For example, the MemoryHandler uses a property
"java.util.logging.MemoryHandler.size" to determine the
default size for its ring buffer.
The default logging configuration that ships with the JRE is
only a default, and can be overridden by ISVs, system admins, and
end users.
The default configuration makes only limited use of disk space.
It doesn't flood the user with information, but does make sure to
always capture key failure information.
The default configuration establishes a single handler on the
root logger for sending output to the console.
Programmers can update the logging configuration at run time in a
variety of ways:
- FileHandlers, MemoryHandlers, and PrintHandlers can all be
created with various attributes.
- New Handlers can be added and old ones removed.
- New Loggers can be created and can be supplied with specific
Handlers.
- Levels can be set on target Handlers.
There are no native APIs for logging.
Native code that wishes to use the Java Logging mechanisms
should make normal JNI calls into the Java Logging APIs.
The XML DTD used by the XMLFormatter is specified in
Appendix A.
The DTD is designed with a "<log>" element as the
top-level document. Individual log records are then written as
"<record>" elements.
Note that in the event of JVM crashes it may not be possible to
cleanly terminate an XMLFormatter stream with the appropriate
closing </log>. Therefore tools that are analyzing log
records should be prepared to cope with un-terminated streams.

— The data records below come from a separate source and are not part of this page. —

(** One step of the volume modifier moves a score that is strictly inside
    the scale: the raw scores are more than 0.01 apart, and both are
    rounded to a whole number of hundredths. *)
Lemma review_score_step (b v1 v2 j : Z) :
  219 * unit <= 1000 * b -> b <= 10 * unit ->
  0 <= v1 -> v2 <= 2 * unit -> 49 * unit <= 1000 * (v2 - v1) ->
  flt (of_int 0) (clamp_round (fadd (fmul (Fin b) (Fin v1)) (Fin j))) = true ->
  flt (clamp_round (fadd (fmul (Fin b) (Fin v1)) (Fin j))) (of_int 10) = true ->
  flt (clamp_round (fadd (fmul (Fin b) (Fin v1)) (Fin j)))
      (clamp_round (fadd (fmul (Fin b) (Fin v2)) (Fin j))) = true.
Proof.
  intros Hb Hb10 Hv1 Hv2 Hv L1 U1.
  pose proof unit_pos as Up.
  assert (B0 : 0 <= b) by lia.
  assert (V12 : v1 <= v2) by lia.
  assert (M : fle (clamp_round (fadd (fmul (Fin b) (Fin v1)) (Fin j)))
                  (clamp_round (fadd (fmul (Fin b) (Fin v2)) (Fin j))) = true).
  { apply clamp_round_mono, fadd_mono_l, fmul_mono_r; assumption. }
  destruct (clamp_round_range (fadd (fmul (Fin b) (Fin v2)) (Fin j)))
    as [_ U2'].
  destruct strict_constants as (c10 & b0 & E10 & E0 & _ & Ec & Rc & _).
  destruct (flt (clamp_round (fadd (fmul (Fin b) (Fin v2)) (Fin j))) (of_int 10))
    eqn:U2.
  2: { rewrite E10 in U2, U2', U1.
       destruct (clamp_round (fadd (fmul (Fin b) (Fin v2)) (Fin j)))
         as [n2 | | |]; cbn [fle flt] in U2, U2'; try discriminate U2';
         try discriminate U2.
       apply Z.leb_le in U2'. apply Z.ltb_ge in U2.
       assert (n2 = c10) by lia. subst n2. exact U1. }
  pose proof (flt_fle_chain _ _ _ L1 M) as L2.
  destruct (clamp_round_inside _ L1 U1) as (A1 & EA1 & RA1 & S1).
  destruct (clamp_round_inside _ L2 U2) as (A2 & EA2 & RA2 & S2).
  rewrite S1, S2 in *. clear S1 S2 L1 L2 U1 U2 U2'.
  cbn [fmul] in EA1, EA2.
  destruct (rnd (b * v1) unit) as [x1 | | |] eqn:Ex1; try discriminate EA1.
  destruct (rnd (b * v2) unit) as [x2 | | |] eqn:Ex2; try discriminate EA2.
  apply of_z_fin_inv in Ex1, Ex2.
  cbn [fadd] in EA1, EA2. apply of_z_fin_inv in EA1, EA2.
  rewrite <- Ec in RA1, RA2.
  assert (P1 : 0 < x1 + j < c10).
  { split.
    - destruct (Z_lt_le_dec 0 (x1 + j)) as [G | G]; [exact G |].
      pose proof (round_z_mono (x1 + j) 1 0 1 ltac:(lia) ltac:(lia) ltac:(lia)) as R.
      rewrite (round_z_0 1 ltac:(lia)) in R. lia.
    - destruct (Z_lt_le_dec (x1 + j) c10) as [G | G]; [exact G |].
      pose proof (round_z_mono c10 1 (x1 + j) 1 ltac:(lia) ltac:(lia) ltac:(lia)) as R.
      rewrite Rc in R. lia. }
  assert (P2 : 0 < x2 + j < c10).
  { split.
    - destruct (Z_lt_le_dec 0 (x2 + j)) as [G | G]; [exact G |].
      pose proof (round_z_mono (x2 + j) 1 0 1 ltac:(lia) ltac:(lia) ltac:(lia)) as R.
      rewrite (round_z_0 1 ltac:(lia)) in R. lia.
    - destruct (Z_lt_le_dec (x2 + j) c10) as [G | G]; [exact G |].
      pose proof (round_z_mono c10 1 (x2 + j) 1 ltac:(lia) ltac:(lia) ltac:(lia)) as R.
      rewrite Rc in R. lia. }
  destruct score_grid as (w & Hw & Ew & G).
  assert (Q : forall v, 0 <= v -> v <= v2 -> b * v < unit * (2 ^ 53 * w)).
  { intros v V0 V2.
    assert (b * v <= 10 * unit * (2 * unit))
      by (apply Z.mul_le_mono_nonneg; lia).
    assert (20 * unit < 2 ^ 53 * w) by (rewrite Ew; lia).
    assert (unit * (20 * unit) < unit * (2 ^ 53 * w))
      by (apply Z.mul_lt_mono_pos_l; assumption).
    lia. }
  assert (Q' : c10 <= 1 * (2 ^ 53 * w)) by (rewrite Ec, Ew; lia).
  pose proof (round_z_error (b * v1) unit w ltac:(nia) Up Hw G
                (Q v1 Hv1 V12)) as R1.
  pose proof (round_z_error (b * v2) unit w ltac:(nia) Up Hw G
                (Q v2 ltac:(lia) ltac:(lia))) as R2.
  pose proof (round_z_error (x1 + j) 1 w ltac:(lia) ltac:(lia) Hw G
                ltac:(lia)) as T1.
  pose proof (round_z_error (x2 + j) 1 w ltac:(lia) ltac:(lia) Hw G
                ltac:(lia)) as T2.
  rewrite Ex1 in R1. rewrite Ex2 in R2. rewrite EA1 in T1. rewrite EA2 in T2.
  clear Q Q' G Ex1 Ex2 EA1 EA2 Rc.
  cbn [round2] in M |- *.
  pose proof (rhe_error (A1 * 100) unit Up) as K1.
  pose proof (rhe_error (A2 * 100) unit Up) as K2.
  assert (B1 : 0 <= rhe (A1 * 100) unit <= 1000)
    by (apply rhe_bounds; [exact Up | lia]).
  assert (B2 : 0 <= rhe (A2 * 100) unit <= 1000)
    by (apply rhe_bounds; [exact Up | lia]).
  set (k1 := rhe (A1 * 100) unit) in *.
  set (k2 := rhe (A2 * 100) unit) in *.
  assert (K : k1 < k2).
  { clearbody k1 k2. clear M B1 B2 P1 P2 RA1 RA2 Hb10 Hv2 Ec E10 E0.
    revert Hb Hv R1 R2 K1 K2 Up Ew. generalize unit. intros u.
    intros Hb Hv R1 R2 K1 K2 Up Ew.
    assert (D : 0 <= 219 * u <= 1000 * b /\ 0 <= 49 * u <= 1000 * (v2 - v1))
      by lia.
    pose proof (Z.mul_le_mono_nonneg (219 * u) (1000 * b) (49 * u)
                  (1000 * (v2 - v1)) ltac:(lia) ltac:(lia) ltac:(lia)
                  ltac:(lia)) as D1.
    assert (D2 : (10731 * u - 1000000 * w) * u <= 1000000 * (x2 - x1) * u)
      by lia.
    apply Z.mul_le_mono_pos_r in D2; [| exact Up].
    destruct (Z_lt_le_dec k1 k2) as [L | L]; [exact L | exfalso].
    assert ((k2 - k1) * u <= 0) by (apply Z.mul_nonpos_nonneg; lia).
    lia. }
  assert (H1 : 0 <= k1 < 2 ^ 52) by lia.
  assert (H2 : 0 <= k2 < 2 ^ 52) by lia.
  destruct (round_cents k1 H1) as (y1 & F1 & _ & Y1).
  destruct (round_cents k2 H2) as (y2 & F2 & _ & Y2).
  rewrite F1, F2 in M |- *. cbn [fle flt] in M |- *.
  apply Z.leb_le in M. apply Z.ltb_lt.
  destruct (Z.eq_dec y1 y2) as [E | E]; [| lia].
  exfalso. subst y2. lia.
Qed.
(** [[^ ]+], greedy: the longest run of non-space characters and the
    text after it. *)
Fixpoint span_nonspace (s : string) : string * string :=
  match s with
  | EmptyString => (EmptyString, EmptyString)
  | String c s' =>
      if is_space c then (EmptyString, s)
      else let (r, rest) := span_nonspace s' in (String c r, rest)
  end.

(** Backtracking of the second group inside its run [r]: the part of [r]
    before its last closing parenthesis. *)
Fixpoint upto_last_paren (r : string) : option string :=
  match r with
  | EmptyString => None
  | String c r' =>
      match upto_last_paren r' with
      | Some g => Some (String c g)
      | None => if Ascii.eqb c ")" then Some EmptyString else None
      end
  end.

(** The pattern tried just after an opening parenthesis. *)
Definition try_at (s : string) : option (string * string) :=
  match span_nonspace s with
  | (String c g1, String sp rest) =>
      if is_space sp then
        match upto_last_paren (fst (span_nonspace rest)) with
        | Some (String d g2) => Some (String c g1, String d g2)
        | _ => None
        end
      else None
  | _ => None
  end.

(** [loc.match(...)]: the leftmost match, as the pair of its groups. *)
Fixpoint regex_match (s : string) : option (string * string) :=
  match s with
  | EmptyString => None
  | String c s' =>
      if Ascii.eqb c "(" then
        match try_at s' with
        | Some m => Some m
        | None => regex_match s'
        end
      else regex_match s'
  end.
(** Draws the next number of the entropy stream (0 once it is exhausted). *)
Definition draw : M nat :=
  λ w, (match entropy w with n :: _ => n | [] => 0 end,
        mkWorld (db w) (faults w) (tail (entropy w)) (trace w)).

(** Draws the next [n] numbers of the entropy stream. *)
Definition draws (n : nat) : M (list nat) :=
  λ w, (take n (entropy w),
        mkWorld (db w) (faults w) (drop n (entropy w)) (trace w)).

(** ** The go-redis client calls used by package [db] *)

Module Client.

(** [pipe.Exec]: the queued commands travel in one round trip. *)
Definition Pipeline_Exec (cmds : list command) : M (option error) :=
  let* faulted := roundtrip cmds in
  if (faulted : bool) then ret (Some (redis_error redis_ConnErr)) else
  let* d := get_db in
  let '(d', e) := exec_pipeline cmds d in
  let* _ := put_db d' in
  ret (redis_error <$> e).

(** [Client.SIsMember(key, member).Result()] *)
Definition SIsMember (key member : string) : M (bool * option error) :=
  let* faulted := roundtrip [redis.SIsMember key member] in
  if (faulted : bool) then ret (false, Some (redis_error redis_ConnErr)) else
  let* d := get_db in
  match d !! key with
  | None => ret (false, None)
  | Some (VSet s) => ret (bool_decide (member ∈ s), None)
  | Some (VHash _) => ret (false, Some (redis_error redis_WrongType))
  end.

(** [Client.HGetAll(key).Result()]: a missing key answers the empty map. *)
Definition HGetAll (key : string)
  : M (gmap string string * option error) :=
  let* faulted := roundtrip [redis.HGetAll key] in
  if (faulted : bool) then ret (∅, Some (redis_error redis_ConnErr)) else
  let* d := get_db in
  match d !! key with
  | None => ret (∅, None)
  | Some (VHash h) => ret (h, None)
  | Some (VSet _) => ret (∅, Some (redis_error redis_WrongType))
  end.

(** [Client.SMembers(key).Result()]: a missing key answers no member;
    otherwise all the members, in the order the server chooses (one
    entropy number per member). *)
Definition SMembers (key : string) : M (list string * option error) :=
  let* faulted := roundtrip [redis.SMembers key] in
  if (faulted : bool) then ret ([], Some (redis_error redis_ConnErr)) else
  let* d := get_db in
  match d !! key with
  | None => ret ([], None)
  | Some (VSet s) =>
      let* ns := draws (size s) in
      ret (arrange ns (elements s), None)
  | Some (VHash _) => ret ([], Some (redis_error redis_WrongType))
  end.

(** [Client.SRandMember(key).Result()]: a missing key (an empty set is a
    missing key for Redis) answers [redis.Nil]; otherwise one member,
    chosen by the next entropy number. *)
Definition SRandMember (key : string) : M (string * option error) :=
  let* faulted := roundtrip [redis.SRandMember key] in
  if (faulted : bool) then ret ("", Some (redis_error redis_ConnErr)) else
  let* d := get_db in
  match d !! key with
  | None => ret ("", Some (redis_error redis_Nil))
  | Some (VSet s) =>
      match elements s with
      | [] => ret ("", Some (redis_error redis_Nil))
      | x :: l =>
          let* n := draw in
          ret (nth (n mod length (x :: l)) (x :: l) x, None)
      end
  | Some (VHash _) => ret ("", Some (redis_error redis_WrongType))
  end.

End Client.

(** ** The excelize calls used by package [db] *)

Module excelize.

(** A sheet has a name and either its rows of cells or the error
    [GetRows] reports for it. *)
Record Sheet := mkSheet {
  sheet_name : string;
  sheet_rows : list (list string) + string
}.

(** An opened workbook: its sheets, in order. *)
Definition File := list Sheet.

(** What excelize makes of an [io.Reader]: a stream it cannot open, or a
    workbook. *)
Inductive Reader :=
| Unreadable (reason : string)
| Workbook (f : File).

(** [excelize.OpenReader(file)] answers a file or an error. *)
Definition OpenReader (file : Reader) : File + error :=
  match file with
  | Unreadable reason => inr (excelize_error reason)
  | Workbook f => inl f
  end.

(** [f.GetSheetName(index)]: the empty string when there is no such
    sheet. *)
Definition GetSheetName (f : File) (index : nat) : string :=
  match f !! index with
  | Some sh => sheet_name sh
  | None => ""
  end.

(** [f.GetRows(sheet)] *)
Definition GetRows (f : File) (sheet : string)
  : list (list string) * option error :=
  match List.find (λ sh, String.eqb (sheet_name sh) sheet) f with
  | Some sh =>
      match sheet_rows sh with
      | inl rows => (rows, None)
      | inr reason => ([], Some (excelize_error reason))
      end
  | None => ([], Some (excelize_error "sheet does not exist"))
  end.

End excelize.

(** ** package db *)

Definition classesKey : string := "classes".
Definition classInfoPrefix : string := "class:".
Definition classStudentsPrefix : string := "class:".
Definition studentInfoPrefix : string := "student:".

Definition getClassInfoKey (classID : string) : string :=
  classInfoPrefix +:+ classID.

Definition getClassStudentsKey (classID : string) : string :=
  classStudentsPrefix +:+ classID +:+ ":students".

Definition getStudentInfoKey (studentID : string) : string :=
  studentInfoPrefix +:+ studentID.

(** Go's [s == ""]. *)
Definition is_empty (s : string) : bool :=
  match s with
  | EmptyString => true
  | String _ _ => false
  end.

(** Go's [data[field]] on a [map[string]string]: the zero value when the
    field is missing. *)
Definition field (data : gmap string string) (name : string) : string :=
  default "" (data !! name).

(** *** Class operations *)

Definition AddClass (clazz : Clazz) : M (option error) :=
  if is_empty (Clazz_ID clazz) || is_empty (Clazz_Name clazz) then
    ret (Some (errors_New "class ID and Name cannot be empty"))
  else
    let classKey := getClassInfoKey (Clazz_ID clazz) in
    let* err :=
      Client.Pipeline_Exec
        [ SAdd classesKey (Clazz_ID clazz);
          HMSet classKey
            {[ "id" := Clazz_ID clazz; "name" := Clazz_Name clazz ]} ] in
    match err with
    | Some e => ret (Some (fmt_Errorf "failed to add class to Redis: " e))
    | None => ret None
    end.

Definition GetClassByID (classID : string) : M (option Clazz * option error) :=
  let classKey := getClassInfoKey classID in
  let* '(data, err) := Client.HGetAll classKey in
  match err with
  | Some e =>
      if errors_Is_redis_Nil e then ret (None, None)
      else ret (None, Some (fmt_Errorf "failed to get class from Redis: " e))
  | None =>
      if size data =? 0 then ret (None, None)
      else ret (Some (mkClazz (field data "id") (field data "name")), None)
  end.

(** The loop of [GetAllClasses] over the class IDs. *)
Fixpoint GetAllClasses_range (classIDs : list string) (classes : list Clazz)
  : M (list Clazz) :=
  match classIDs with
  | [] => ret classes
  | id :: rest =>
      let* '(clazz, err) := GetClassByID id in
      match err with
      | Some _ => GetAllClasses_range rest classes
      | None =>
          match clazz with
          | Some c => GetAllClasses_range rest (classes ++ [c])
          | None => GetAllClasses_range rest classes
          end
      end
  end.

(** A Go slice result is [None] for [nil] and [Some l] otherwise. *)
Definition GetAllClasses : M (option (list Clazz) * option error) :=
  let* '(classIDs, err) := Client.SMembers classesKey in
  match err with
  | Some e =>
      if errors_Is_redis_Nil e then ret (Some [], None)
      else ret (None, Some (fmt_Errorf "failed to get class IDs from Redis: " e))
  | None =>
      let* classes := GetAllClasses_range classIDs [] in
      ret (Some classes, None)
  end.

Definition ClassExists (classID : string) : M (bool * option error) :=
  let* '(exists_, err) := Client.SIsMember classesKey classID in
  match err with
  | Some e =>
      ret (false, Some (fmt_Errorf "failed to check class existence: " e))
  | None => ret (exists_, None)
  end.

The Java Logging APIs do not provide any direct support for
unique message IDs. Those applications or subsystems requiring
unique message IDs should define their own conventions and include
the unique IDs in the message strings as appropriate.
The principal security requirement is that untrusted code should
not be able to change the logging configuration. Specifically, if
the logging configuration has been set up to log a particular
category of information to a particular Handler, then untrusted
code should not be able to prevent or disrupt that logging.
A new security permission LoggingPermission is defined to
control updates to the logging configuration.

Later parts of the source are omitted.